The data shows that GDP (a measure of the total size of the Island's economy) continued to grow in real terms in 2018 by 1.7%. The growth in GDP in 2016 and 2017 has also been revised up to 3% and 4.6% respectively as more data has become available. Secondary economic indicators such as employment and earnings suggest that GDP continued to grow in real terms through 2019 but that, when official estimates are published in the summer, they may show a slower rate of growth than the three previous years. Both UK and global growth rates are expected to be slightly less strong in 2020 and this should reflect positively on economic conditions in Guernsey as the year progresses.
The population has begun to grow after several years of decline. Annual population growth rates accelerated at the end of 2018 as a result of fewer people moving away from the Island, but the total size of the population remains about 240 people smaller than it was at its peak in 2011. The birth rate in Guernsey remains lower than its norm and there are fewer births than deaths per year which is exerting a downward pressure on the population.

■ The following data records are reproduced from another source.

Lemma xtea_by_rounds mix ctx : zlen ctx = 4 ->
  by_rounds (xtea_encrypt_with mix ctx) (xtea_encrypt_round mix ctx) 0 /\
  by_rounds (xtea_decrypt_with mix ctx) (xtea_decrypt_round mix ctx) (u32 (XTEA_DELTA * XTEA_ROUNDS)).
Proof.
  intros Hctx. destruct (xtea_round_undone mix ctx Hctx) as [Hf Hg].
  split; intros d y z sum y' z' Hd Hy Hz Hr; destruct (get_block' y z Hy Hz) as [E0 E1];
    unfold xtea_encrypt_with, xtea_decrypt_with; cbv zeta; rewrite E0, bind_Some, E1, bind_Some.
  - rewrite (xtea_loop_ok _ _ _ _ _ Hf) by (done || reflexivity). rewrite Hr, bind_Some. by apply put_block'.
  - rewrite (xtea_loop_ok _ _ _ _ _ Hg) by (done || reflexivity). rewrite Hr, bind_Some. by apply put_block'.
Qed.

Lemma setkey_ok key : 16 <= zlen key -> exists k0 k1 k2 k3, tea_setkey key = Some [k0; k1; k2; k3].
Proof.
  intros Hk. assert (H : forall i, 0 <= i < 4 -> exists k, get_le32 key i = Some k).
  { intros i Hi. unfold get_le32.
    destruct (arr_get_is_Some key (4 * i)) as [b0 ->]; [lia|]. destruct (arr_get_is_Some key (4 * i + 1)) as [b1 ->]; [lia|].
    destruct (arr_get_is_Some key (4 * i + 2)) as [b2 ->]; [lia|]. destruct (arr_get_is_Some key (4 * i + 3)) as [b3 ->]; [lia|].
    by eexists. }
  destruct (H 0) as [k0 E0]; [lia|]. destruct (H 1) as [k1 E1]; [lia|]. destruct (H 2) as [k2 E2]; [lia|].
  destruct (H 3) as [k3 E3]; [lia|]. exists k0, k1, k2, k3. unfold tea_setkey. by rewrite E0, E1, E2, E3.
Qed.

Conditions in the property market have stabilised. The total number of local market properties sold in the year has increased and there had been some slight real increases in local market house prices in the third quarter of 2019 compared to a year earlier. Prices remain significantly lower in real terms that at their peak in 2013. It has meant that both buying and renting property in Guernsey has become more affordable. While still expensive relative to UK averages, the ratio of the average purchase price of a property to median earnings has fallen from 15.2 in 2013 to 12.6.
Median earnings have increased in real terms by 0.9%, with Guernsey's extremely low unemployment levels meaning there is demand and competition for workers; and the participation rate, which is a measure of those who are economically active, at 78%, remains very strong.
Employment in the Finance sector continued to grow year on year to June 2019 as did employment in professional and business services and information and communication. However, employment in more domestically focused sectors such as construction and retail declined slightly over the same period.
Deputy Gavin St Pier, President of the Policy & Resources Committee said:
"There are a lot of positive signs for our economy and particularly, the growth in GDP and growth in Islanders' earnings are very welcome. The small increase in our population size as a result of people moving to the Island, and fewer people leaving, is also a good sign and reflects the attractiveness of Guernsey as a place to live and work for those supporting our economy and community. This performance doesn't just happen but is as a result of a number of years of effort and discipline and the maintenance of our stability. This has created the right conditions for a positive economic environment. However, we cannot take this for granted and assume it will continue. As a small, open economy, we remain more vulnerable than large economies so there is no room for complacency."
The economic data contained in this bulletin should be considered alongside the broader measures of wellbeing included in the OECD Better Life Indicators Report published in December 2019. Combined, these reports provide a more rounded view of all aspects of life in Guernsey.